La Cour suprême protège les FAI dans une affaire de piratage
Sony et plusieurs grands labels musicaux ont subi un revers majeur devant la Cour suprême des États-Unis. Les entreprises cherchaient à obtenir des dommages et intérêts colossaux contre les fournisseurs d'accès à Internet (FAI) pour les activités illégales de leurs clients. La haute juridiction a statué que Cox Communications, un opérateur de câble, n'était pas responsable au titre du Digital Millennium Copyright Act (DMCA) lorsque ses abonnés utilisent leur connexion pour télécharger ou partager des contenus piratés.
Une bataille juridique de plus de cinq ans
L'affaire, Cox Communications v. Sony Music Entertainment, remonte à 2018. Les labels reprochaient à Cox de ne pas avoir agi suffisamment pour empêcher le piratage répété de leurs œuvres par certains utilisateurs. Selon eux, Cox aurait dû suspendre les comptes des clients identifiés comme récidivistes. Un jury avait initialement condamné Cox à verser 1 milliard de dollars de dommages et intérêts en 2019. Cependant, cette décision avait été annulée en 2024 par une cour d'appel, qui avait tout de même reconnu une responsabilité partielle de Cox pour contrefaçon contributive.
Une décision aux répercussions majeures
La décision de la Cour suprême renforce la protection des FAI contre les poursuites pour les actes illégaux de leurs clients. Elle pourrait également influencer d'autres affaires similaires impliquant des plateformes technologiques dont les services peuvent être détournés à des fins illégales. Cette jurisprudence limite ainsi la capacité des détenteurs de droits d'auteur à poursuivre les intermédiaires techniques.
Un précédent pour l'industrie technologique
Les experts juridiques soulignent que cette décision marque un tournant. Elle confirme que les FAI ne peuvent être tenus responsables des actions de leurs utilisateurs, sauf dans des cas exceptionnels.

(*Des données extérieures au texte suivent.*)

(* ===== verification/Effects.v ===== *)
(** * Record updates and weakest preconditions

    Two tools for the larger state machines: assignment to one field of a
    record, and a weakest-precondition calculus for [Eff] in which a
    postcondition sees the value, the state and all outputs so far. *)
From S2P Require Import Prelude.
From stdpp Require Import base tactics list.
Open Scope everest_scope.

(** ** Assigning one field of a record *)

(** [eta] writes a record out by its fields; the update of a field is found
    from it. *)
Class Eta (R : Type) := eta : R -> R.
Class Update {R T : Type} (proj : R -> T) := update : (T -> T) -> R -> R.
Arguments update {R T} proj {_} g r.

Ltac solve_update :=
  lazymatch goal with
  | |- @Update ?R ?T ?proj =>
      let inst := constr:(_ : Eta R) in
      let e := eval hnf in inst in
      let p := eval pattern proj in e in
      lazymatch p with
      | ?body proj =>
          let r := eval cbv beta in (fun (g : T -> T) => body (fun r => g (proj r))) in
          exact r
      end
  end.

#[export] Hint Extern 1 (Update _) => solve_update : typeclass_instances.

(** [r.proj = v]. *)
Definition assign {R T} (proj : R -> T) `{!Update proj} (v : T) : R -> R := update proj (fun _ => v).

(** ** Sequences *)

Lemma ebind_assoc {S O E A B C} (m : Eff S O E A) (k : A -> Eff S O E B) (k' : B -> Eff S O E C) s :
  ebind (ebind m k) k' s = ebind m (fun a => ebind (k a) k') s.
Proof.
  unfold ebind. destruct (m s) as [[[a|e] s1] o1]; [|done].
  destruct (k a s1) as [[[b|e] s2] o2]; [|done].
  destruct (k' b s2) as [[r s3] o3]. by rewrite app_assoc.
Qed.

Lemma ebind_ext {S O E A B} (m : Eff S O E A) (k k' : A -> Eff S O E B) s :
  (forall a s', k a s' = k' a s') -> ebind m k s = ebind m k' s.
Proof. intros Hk. unfold ebind. destruct (m s) as [[[a|e] s1] o1]; [|done]. by rewrite Hk. Qed.

Lemma efor_app {S O E A} (l l' : list A) (f : A -> Eff S O E unit) s :
  efor (l ++ l') f s = ebind (efor l f) (fun _ => efor l' f) s.
Proof.
  revert s. induction l as [|x l IH]; intros s; cbn [app efor].
  - by rewrite ebind_ret.
  - rewrite ebind_assoc. apply ebind_ext. intros _ s'. apply IH.
Qed.

(** ** Weakest preconditions *)

Section Wp.
Context {S O E : Type}.
Implicit Types (s : S) (l : list O).

(** [m], run from [s] after the outputs [l], returns and ends in [Q]. *)
Definition wp {A} (m : Eff S O E A) (Q : A -> S -> list O -> Prop) s l : Prop :=
  match m s with
  | (Ok a, s', o) => Q a s' (l ++ o)
  | (Err _, _, _) => False
  end.

Lemma wp_ret {A} (a : A) Q s l : Q a s l -> wp (eret a : Eff S O E A) Q s l.
Proof. unfold wp, eret. by rewrite app_nil_r. Qed.

Lemma wp_modify f Q s l : Q tt (f s) l -> wp (emodify f : Eff S O E unit) Q s l.
Proof. unfold wp, emodify. by rewrite app_nil_r. Qed.

Lemma wp_emit o Q s l : Q tt s (l ++ [o]) -> wp (eemit o : Eff S O E unit) Q s l.
Proof. done. Qed.

Lemma wp_bind {A B} (m : Eff S O E A) (k : A -> Eff S O E B) Q s l :
  wp m (fun a => wp (k a) Q) s l -> wp (ebind m k) Q s l.
Proof.
  unfold wp, ebind. destruct (m s) as [[[a|e] s'] o]; [|done].
  destruct (k a s') as [[[b|e] s''] o']; [|done]. by rewrite app_assoc.
Qed.

Lemma wp_get {A} (k : S -> Eff S O E A) Q s l : wp (k s) Q s l -> wp (ebind eget k) Q s l.
Proof. unfold wp. by rewrite run_get_bind. Qed.

Lemma wp_if {A} (b : bool) (m m' : Eff S O E A) Q s l :
  (b = true -> wp m Q s l) -> (b = false -> wp m' Q s l) -> wp (if b then m else m') Q s l.
Proof. destruct b; auto. Qed.

Lemma wp_mono {A} (m : Eff S O E A) (Q Q' : A -> S -> list O -> Prop) s l :
  wp m Q s l -> (forall a s' l', Q a s' l' -> Q' a s' l') -> wp m Q' s l.
Proof. unfold wp. destruct (m s) as [[[a|e] s'] o]; auto. Qed.

Lemma wp_conj {A} (m : Eff S O E A) (Q Q' : A -> S -> list O -> Prop) s l :
  wp m Q s l -> wp m Q' s l -> wp m (fun a s' l' => Q a s' l' /\ Q' a s' l') s l.
Proof. unfold wp. destruct (m s) as [[[a|e] s'] o]; auto. Qed.

(** A loop keeps what each round keeps. *)
Lemma wp_for {A} (I : S -> list O -> Prop) (xs : list A) (f : A -> Eff S O E unit) s l :
  (forall x s l, x ∈ xs -> I s l -> wp (f x) (fun _ => I) s l) ->
  I s l -> wp (efor xs f) (fun _ => I) s l.
Proof.
  revert s l. induction xs as [|x xs IH]; intros s l Hf HI; cbn [efor].
  { by apply wp_ret. }
  apply wp_bind. eapply wp_mono; [apply Hf; [left|done]|]. cbv beta. intros _ s' l' HI'.
  apply IH; [|done]. intros y s1 l1 Hy. apply Hf. by right.
Qed.

(** [keeps I m]: [m] returns, and the invariant holds again. *)
Definition keeps {A} (I : S -> list O -> Prop) (m : Eff S O E A) : Prop :=
  forall s l, I s l -> wp m (fun _ => I) s l.

Lemma kept_ret {A} I (a : A) : keeps I (eret a : Eff S O E A).
Proof. intros s l HI. by apply wp_ret. Qed.

Lemma kept_bind {A B} I (m : Eff S O E A) (k : A -> Eff S O E B) :
  keeps I m -> (forall a, keeps I (k a)) -> keeps I (ebind m k).
Proof.
  intros Hm Hk s l HI. apply wp_bind. eapply wp_mono; [by apply Hm|]. intros a s' l'. apply Hk.
Qed.

Lemma kept_get {A} I (k : S -> Eff S O E A) : (forall s, keeps I (k s)) -> keeps I (ebind eget k).
Proof. intros Hk s l HI. by apply wp_get, Hk. Qed.

Lemma kept_modify I f : (forall s l, I s l -> I (f s) l) -> keeps I (emodify f : Eff S O E unit).
Proof. intros Hf s l HI. by apply wp_modify, Hf. Qed.

Lemma kept_emit I o : (forall s l, I s l -> I s (l ++ [o])) -> keeps I (eemit o : Eff S O E unit).
Proof. intros Hf s l HI. by apply wp_emit, Hf. Qed.

Lemma kept_if {A} I (b : bool) (m m' : Eff S O E A) :
  keeps I m -> keeps I m' -> keeps I (if b then m else m').
Proof. by destruct b. Qed.

Lemma kept_for {A} I (xs : list A) (f : A -> Eff S O E unit) :
  (forall x, keeps I (f x)) -> keeps I (efor xs f).
Proof. intros Hf s l. apply wp_for. intros x s' l' _. apply Hf. Qed.

(** [stays f m]: [m] returns, and [f] has the same value as before. *)
Definition stays {T A} (f : S -> T) (m : Eff S O E A) : Prop :=
  forall s l, wp m (fun _ s' _ => f s' = f s) s l.

Lemma stays_ret {T A} (f : S -> T) (a : A) : stays f (eret a : Eff S O E A).
Proof. intros s l. by apply wp_ret. Qed.

Lemma stays_bind {T A B} (f : S -> T) (m : Eff S O E A) (k : A -> Eff S O E B) :
  stays f m -> (forall a, stays f (k a)) -> stays f (ebind m k).
Proof.
  intros Hm Hk s l. apply wp_bind. eapply wp_mono; [apply Hm|]. cbv beta. intros a s' l' <-.
  eapply wp_mono; [apply Hk|]. done.
Qed.

Lemma stays_get {T A} (f : S -> T) (k : S -> Eff S O E A) :
  (forall s, stays f (k s)) -> stays f (ebind eget k).
Proof. intros Hk s l. apply wp_get, Hk. Qed.

Lemma stays_modify {T} (f : S -> T) g :
  (forall s, f (g s) = f s) -> stays f (emodify g : Eff S O E unit).
Proof. intros Hg s l. apply wp_modify, Hg. Qed.

Lemma stays_emit {T} (f : S -> T) o : stays f (eemit o : Eff S O E unit).
Proof. intros s l. by apply wp_emit. Qed.

Lemma stays_if {T A} (f : S -> T) (b : bool) (m m' : Eff S O E A) :
  stays f m -> stays f m' -> stays f (if b then m else m').
Proof. by destruct b. Qed.

Lemma stays_for {T A} (f : S -> T) (xs : list A) (g : A -> Eff S O E unit) :
  (forall x, stays f (g x)) -> stays f (efor xs g).
Proof.
  intros Hg. induction xs as [|x xs IH]; cbn [efor]; [apply stays_ret|].
  by apply stays_bind; [apply Hg|intros _].
Qed.

(** Using it: what comes next sees the same value. *)
Lemma wp_stays {T A} (f : S -> T) (m : Eff S O E A) (Q : A -> S -> list O -> Prop) s l :
  stays f m -> (forall a s' l', f s' = f s -> Q a s' l') -> wp m Q s l.
Proof. intros Hm HQ. eapply wp_mono; [apply Hm|]. intros a s' l'. apply HQ. Qed.

(** What a run returns and leaves behind. *)
Lemma wp_run {A} (m : Eff S O E A) Q s l :
  wp m Q s l -> exists a, run_val m s = Ok a /\ Q a (run_state m s) (l ++ run_out m s).
Proof.
  unfold wp, run_val, run_state, run_out. destruct (m s) as [[[a|e] s'] o]; [|done]. eauto.
Qed.
End Wp.

(** Names the state a run starts from. *)
Ltac name_state x := match goal with |- wp _ _ ?s _ => set (x := s) end.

Cela pourrait dissuader les grandes maisons de disques et autres ayants droit de multiplier les poursuites coûteuses contre les intermédiaires techniques. Par ailleurs, cette décision pourrait encourager l'innovation en protégeant les entreprises technologiques des risques juridiques excessifs.
« Cette décision est une victoire pour l'équilibre entre la protection des droits d'auteur et la liberté des utilisateurs d'Internet. Elle confirme que les FAI ne sont pas des censeurs et ne peuvent être tenus responsables des actes de leurs clients. »
Conséquences pour les futures affaires de droit d'auteur
Les spécialistes du droit d'auteur estiment que cette décision pourrait avoir un effet dissuasif sur les futures poursuites intentées contre les FAI et autres plateformes. Elle renforce la position des intermédiaires techniques, qui pourront désormais plus facilement contester les demandes abusives. Cependant, elle pourrait aussi inciter les ayants droit à cibler directement les utilisateurs finaux plutôt que les intermédiaires.
Réactions dans l'industrie musicale
Les réactions des acteurs de l'industrie musicale sont contrastées. Certains labels expriment leur déception face à une décision qui, selon eux, affaiblit la protection de leurs droits. D'autres, en revanche, saluent le maintien d'un équilibre entre innovation et respect du droit d'auteur. Cette affaire rappelle l'importance de trouver des solutions alternatives pour lutter contre le piratage, comme le développement de services légaux de streaming.